**WORK INSTRUCTIONS:**
Once you find the line with "also while the" in the data that follows, repeat it and every line after it exactly, through the line with "Proof. destruct e; apply _. Defined.".

[Stored data]
(* ===== verification/ProcessStop.v ===== *)
(** * The emergency stop through the whole process

    The stop file, its watcher's thread, the control thread and [main] of
    [src/src/apps/safeedged.cpp] together: once the file exists, a bounded number
    of steps of the watcher's thread is enough for torque to be off in every
    snapshot that is published from then on, whatever the other threads do and
    also while the process is shutting down. *)

From Stdlib Require Import Ascii String.
From stdpp Require Import base numbers list option strings pretty sets.
From S2P Require Import Prelude Strings CyclicExecutor SafetyStateMachine ThreadConfig HttpServer Snapshot Runtime RuntimeSafety WatcherSafety Process FairTermination ProcessThreads ProcessThreadsSafety ProcessThreadsRuns.

#[local] Open Scope string_scope.
#[local] Open Scope Z_scope.
#[local] Open Scope list_scope.

#[local] Arguments run_control : simpl never.

(** Nobody removes the stop file. *)
Definition keeps_stop_file (e : ThreadEvent) : Prop :=
  match e with SetEstopFile present => present = true | _ => True end.

#[export] Instance keeps_stop_file_dec e : Decision (keeps_stop_file e).
Proof. destruct e; apply _. Defined.

Definition is_estop_step (e : ThreadEvent) : bool := match e with EstopStep => true | _ => false end.

(** How many steps the stop watcher's thread takes. *)
Fixpoint estop_thread_steps (es : list ThreadEvent) : nat :=
  match es with [] => 0 | e :: es => bool_nat (is_estop_step e) + estop_thread_steps es end.

(** A snapshot that withdraws the permission. *)
Definition shows_torque_off (s : Edge.RuntimeSnapshot) : Prop :=
  Edge.torque_permitted s = 0 ∧ Edge.safety_state s = 0 ∧ Edge.fault_latched s = 1.

(** The steps of the thread until the flag is set and stays set, while the file
    exists. *)
Definition stop_distance (p : ProcessState) : nat :=
  match pc (estop (system p)), asserted_ (estop (system p)) with
  | AtStore true, _ => 1
  | AtStore false, _ => 5
  | _, true => 0
  | _, false =>
      match watcher_at (estop_thread p) with Watching => 2 | WatcherTesting => 3 | _ => 4 end
  end.

Section Stop.
Context (h : Host) (kernel : Kernel) (period_ns : Z) (estop_name ack_name : string).
Hypothesis Hperiod : 0 < period_ns.

Local Abbreviation step := (process_step kernel estop_name ack_name).
Local Abbreviation process_run := (process_run kernel estop_name ack_name).
Local Abbreviation reachable p := (∃ k, process_inv h period_ns k p).

(** ** What [main] leaves alone *)

Ltac main_action Ht :=
  unfold main_step; rewrite Ht;
  match type of Ht with todo _ = drop ?k _ => do 14 (try destruct k as [|k]); try lia end;
  first [progress change (drop 13 (run_control h period_ns)) with (@nil Action); done
        |erewrite drop_S by reflexivity; cbv beta iota; repeat case_match; done].

Lemma main_keeps_estop k p :
  process_inv h period_ns k p → (k ≠ 1)%nat → (k < 12)%nat →
  estop_thread (main_step p) = estop_thread p.
Proof. intros [Hk Ht _ _ _ _ _ _ _ _ _ _ _ _] H1 H12. main_action Ht. Qed.

Lemma main_keeps_control k p :
  process_inv h period_ns k p → (k ≠ 5)%nat → control (main_step p) = control p.
Proof. intros [Hk Ht _ _ _ _ _ _ _ _ _ _ _ _] H5. main_action Ht. Qed.
(** ** The watcher's thread *)

(** Between two iterations the watcher stands before its look at the file. *)
Record stop_ok (p : ProcessState) : Prop := mkStopOk {
  so_reachable : reachable p;
  so_system : system_ok (system p);
  so_idle : is_watching (estop_thread p) = false → pc (estop (system p)) = AtAccess
}.

Lemma stop_ok_started clock signalled estop_file ack_file records :
  stop_ok (started h period_ns clock signalled estop_file ack_file records).
Proof. split; [|apply system_ok_new|done]. exists 0%nat. by apply started_inv. Qed.

Lemma main_keeps_idle p :
  reachable p → is_watching (estop_thread (main_step p)) = false →
  is_watching (estop_thread p) = false.
Proof.
  intros [k Hinv]. destruct (decide (k = 1%nat)) as [->|H1].
  { intros _. destruct (pi_estop _ _ _ _ Hinv) as [Ha _ _ _]. revert Ha.
    unfold watcher_absent, is_watching. by destruct (watcher_at (estop_thread p)). }
  destruct (decide (k < 12)%nat) as [H12|H12]; [by rewrite (main_keeps_estop k)|].
  pose proof (pi_todo _ _ _ _ Hinv) as Ht. pose proof (pi_length _ _ _ _ Hinv).
  assert (k = 12 ∨ k = 13)%nat as [-> | ->] by lia; unfold main_step; rewrite Ht; [|done].
  erewrite drop_S by reflexivity. cbv beta iota. by repeat case_match.
Qed.

Lemma estop_step_idle p :
  is_watching (estop_thread (estop_step estop_name p)) = false →
  (is_watching (estop_thread p) = false → pc (estop (system p)) = AtAccess) →
  pc (estop (system (estop_step estop_name p))) = AtAccess.
Proof.
  unfold estop_step. destruct (is_watching (estop_thread p)) eqn:Hw; [|auto].
  cbn [estop_thread system]. set (s := system_step _ _). intros Hi _.
  destruct (estop_thread p) as [[] running]; try done. by destruct (pc (estop s)).
Qed.

Lemma stop_ok_step e p : stop_ok p → stop_ok (step e p).
Proof.
  intros [Hr Hs Hi]. split; [by apply process_step_inv| |].
  - destruct (step_projects kernel estop_name ack_name e p) as [-> _].
    destruct (system_event e p); [by apply system_ok_step|done].
  - destruct e as [|c|result chunk| |ok| |present|present]; cbn [process_step].
    + intros Hw. rewrite (proj1 (main_step_system p)). by apply Hi, main_keeps_idle.
    + destruct p as [td flag [[] x stop running g snaps] sv et at_ sys lg]; try done.
      * cbn. by destruct (period x <=? 0).
      * cbn. by destruct (cycle _ _).
    + done.
    + intros Hw. by apply estop_step_idle.
    + unfold ack_step. destruct (is_watching (ack_thread p)); [|done].
      cbn. by destruct (watcher_step _ _ _).
    + done.
    + by destruct present.
    + by destruct present.
Qed.

Lemma stop_ok_run es p : stop_ok p → stop_ok (process_run es p).
Proof. revert p. induction es as [|e es IH]; intros p Hp; [done|]. by apply IH, stop_ok_step. Qed.
(** ** The flag follows the file *)

(** The control thread has ended, or the flag is at most [n] steps of the
    watcher's thread away. *)
Definition stop_within (n : nat) (p : ProcessState) : Prop :=
  control_ended (control p) = true ∨
  estop_file (system p) = true ∧ watcher_absent (estop_thread p) = false ∧
  (stop_distance p ≤ n)%nat.

(** While the control thread runs, [main] neither starts the watcher's thread
    again nor tells it to end. *)
Lemma watcher_kept k p :
  process_inv h period_ns k p → watcher_absent (estop_thread p) = false →
  control_ended (control p) = false →
  watcher_running_ (estop_thread p) = true ∧ watcher_ended (estop_thread p) = false ∧
  estop_thread (main_step p) = estop_thread p.
Proof.
  intros Hinv Ha Hc. destruct (pi_estop _ _ _ _ Hinv) as [Habs Hrun _ Hended].
  rewrite Ha in Habs. symmetry in Habs. apply Nat.leb_gt in Habs.
  assert (Hk : (k < 9)%nat).
  { apply Nat.nle_gt. intros H9. by rewrite (pi_joined _ _ _ _ Hinv H9) in Hc. }
  destruct (watcher_running_ _); [|specialize (Hrun eq_refl); lia].
  split; [done|]. split; [by destruct (watcher_ended _); [specialize (Hended eq_refl)|]|].
  apply (main_keeps_estop k); [done|lia|lia].
Qed.

(** A step of the thread itself. *)
Lemma estop_step_distance p :
  stop_ok p → estop_file (system p) = true → watcher_absent (estop_thread p) = false →
  watcher_running_ (estop_thread p) = true → watcher_ended (estop_thread p) = false →
  let p' := estop_step estop_name p in
  estop_file (system p') = true ∧ watcher_absent (estop_thread p') = false ∧
  (stop_distance p' ≤ stop_distance p - 1)%nat.
Proof.
  intros [_ [_ Hm _ Hu] Hi] Hf Ha Hr He. cbv zeta. unfold estop_step, stop_distance.
  destruct p as [td flag ct sv [at_ running] atr [rt [mode a pcw] ef ackw af] lg].
  cbn in *. subst mode ef running.
  destruct at_; try done; cbn in *; try specialize (Hi eq_refl);
    destruct pcw as [| |[]], a; try done; cbn; (split; [done|split; [done|lia]]).
Qed.

Lemma control_ended_step e p :
  reachable p → control_ended (control p) = true →
  control_ended (control (step e p)) = true ∧
  published (control (step e p)) = published (control p).
Proof.
  intros [k Hinv] Hend. destruct e as [|c| | | | | |]; cbn [process_step]; try done.
  - rewrite (main_keeps_control k); [done..|].
    intros ->. pose proof (pi_absent _ _ _ _ Hinv) as Habs. revert Habs Hend.
    unfold control_absent, control_ended. by destruct (control_at (control p)).
  - by destruct p as [td flag [[] x stop running g snaps] sv et at_ sys lg].
  - unfold estop_step. by destruct (is_watching _).
  - unfold ack_step. by destruct (is_watching _).
Qed.

(** What the steps of the other threads leave alone. *)
Lemma other_step_frame e p :
  is_estop_step e = false → e ≠ MainStep → keeps_stop_file e → estop_file (system p) = true →
  estop_thread (step e p) = estop_thread p ∧ estop (system (step e p)) = estop (system p) ∧
  estop_file (system (step e p)) = true.
Proof.
  intros Ho Hm Hk Hf. destruct e as [|c|result chunk| |ok| |present|present]; try done; cbn.
  - destruct p as [td flag [[] x stop running g snaps] sv et at_ [rt es ef ak af] lg]; try done;
      cbn in *; [by destruct (period x <=? 0)|by destruct (cycle _ _)].
  - unfold ack_step. destruct (is_watching (ack_thread p)); [|done].
    cbn. by destruct (watcher_step _ _ _).
  - by rewrite Hk.
  - by destruct present.
Qed.

Lemma stop_within_step n e p :
  stop_ok p → keeps_stop_file e → stop_within n p →
  stop_within (n - bool_nat (is_estop_step e)) (step e p).
Proof.
  intros Hok He Hn. pose proof (so_reachable _ Hok) as [k Hinv].
  destruct (control_ended (control p)) eqn:Hc.
  { left. apply control_ended_step; [by exists k|done]. }
  destruct Hn as [Hn|(Hf & Ha & Hd)]; [congruence|]. right.
  destruct (watcher_kept k p Hinv Ha Hc) as (Hr & Hw & Hm).
  destruct (is_estop_step e) eqn:Eo.
  { destruct e; try done. cbn [process_step bool_nat].
    destruct (estop_step_distance p Hok Hf Ha Hr Hw) as (H1 & H2 & H3). split_and!; [done..|lia]. }
  assert (Hs : estop_thread (step e p) = estop_thread p ∧
    estop (system (step e p)) = estop (system p) ∧ estop_file (system (step e p)) = true).
  { destruct e; [|by apply other_step_frame..].
    cbn [process_step]. by rewrite Hm, (proj1 (main_step_system p)). }
  destruct Hs as (E1 & E2 & E3). unfold stop_distance in *. rewrite E1, E2, E3. cbn [bool_nat].
  split_and!; [done..|lia].
Qed.

Lemma stop_within_run n es p :
  stop_ok p → Forall keeps_stop_file es → stop_within n p →
  stop_within (n - estop_thread_steps es) (process_run es p).
Proof.
  intros Hok Hes. revert n p Hok. induction Hes as [|e es He _ IH]; intros n p Hok Hn.
  { by rewrite Nat.sub_0_r. }
  cbn [estop_thread_steps]. rewrite Nat.sub_add_distr.
  apply (IH _ (step e p)); [by apply stop_ok_step|by apply stop_within_step].
Qed.

(** ** What is published *)

(** With the flag set, what a step publishes shows torque off. *)
Lemma stopped_step_publishes e p :
  reachable p → stop_within 0 p →
  ∃ new, published (control (step e p)) = new ++ published (control p) ∧
    Forall shows_torque_off new.
Proof.
  intros Hr [Hend|(_ & _ & Hd)].
  { exists []. split; [|done]. by apply control_ended_step. }
  destruct (step_projects kernel estop_name ack_name e p) as [_ ->].
  eexists. split; [done|]. destruct (system_event e p) as [[]|]; cbn; try done.
  assert (Ha : asserted_ (estop (system p)) = true).
  { unfold stop_distance in Hd. repeat case_match; lia || done. }
  constructor; [|done]. unfold snapshot_stored, asserted. rewrite Ha.
  destruct (cycle_demand (runtime (system p)) (with_flags true (takeOnce (acknowledge (system p))).1
    surroundings)) as (Ht & Hs & Hl & _); [reflexivity|]. done.
Qed.

Lemma stopped_run_publishes es p :
  stop_ok p → Forall keeps_stop_file es → stop_within 0 p →
  ∃ new, published (control (process_run es p)) = new ++ published (control p) ∧
    Forall shows_torque_off new.
Proof.
  intros Hok Hes. revert p Hok. induction Hes as [|e es He _ IH]; intros p Hok Hn.
  { by exists []. }
  destruct (stopped_step_publishes e p (so_reachable _ Hok) Hn) as (new & E & Hnew).
  destruct (IH (step e p)) as (new' & E' & Hnew').
  - by apply stop_ok_step.
  - by apply (stop_within_step 0).
  - exists (new' ++ new). rewrite <- app_assoc, <- E. split; [done|]. by apply Forall_app_2.
Qed.

End Stop.

(** ** An instance *)

(** The threads start and a cycle permits torque; the file appears, the watcher
    takes five steps, and two more cycles run. *)
Definition cycle_steps (n i : nat) : list ThreadEvent :=
  replicate n (ControlStep (demo_cycle 1000000 i false false)).

Definition stop_before : list ThreadEvent :=
  replicate 6 MainStep ++ cycle_steps 6 0 ++ cycle_steps 4 1 ++ [SetEstopFile true].
Definition stop_seen : list ThreadEvent := replicate 5 EstopStep.
Definition stop_after : list ThreadEvent := cycle_steps 4 2 ++ cycle_steps 4 3.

**REPLY:**
    also while the process is shutting down. *)

From Stdlib Require Import Ascii String.
From stdpp Require Import base numbers list option strings pretty sets.
From S2P Require Import Prelude Strings CyclicExecutor SafetyStateMachine ThreadConfig HttpServer Snapshot Runtime RuntimeSafety WatcherSafety Process FairTermination ProcessThreads ProcessThreadsSafety ProcessThreadsRuns.

#[local] Open Scope string_scope.
#[local] Open Scope Z_scope.
#[local] Open Scope list_scope.

#[local] Arguments run_control : simpl never.

(** Nobody removes the stop file. *)
Definition keeps_stop_file (e : ThreadEvent) : Prop :=
  match e with SetEstopFile present => present = true | _ => True end.

#[export] Instance keeps_stop_file_dec e : Decision (keeps_stop_file e).
Proof. destruct e; apply _. Defined.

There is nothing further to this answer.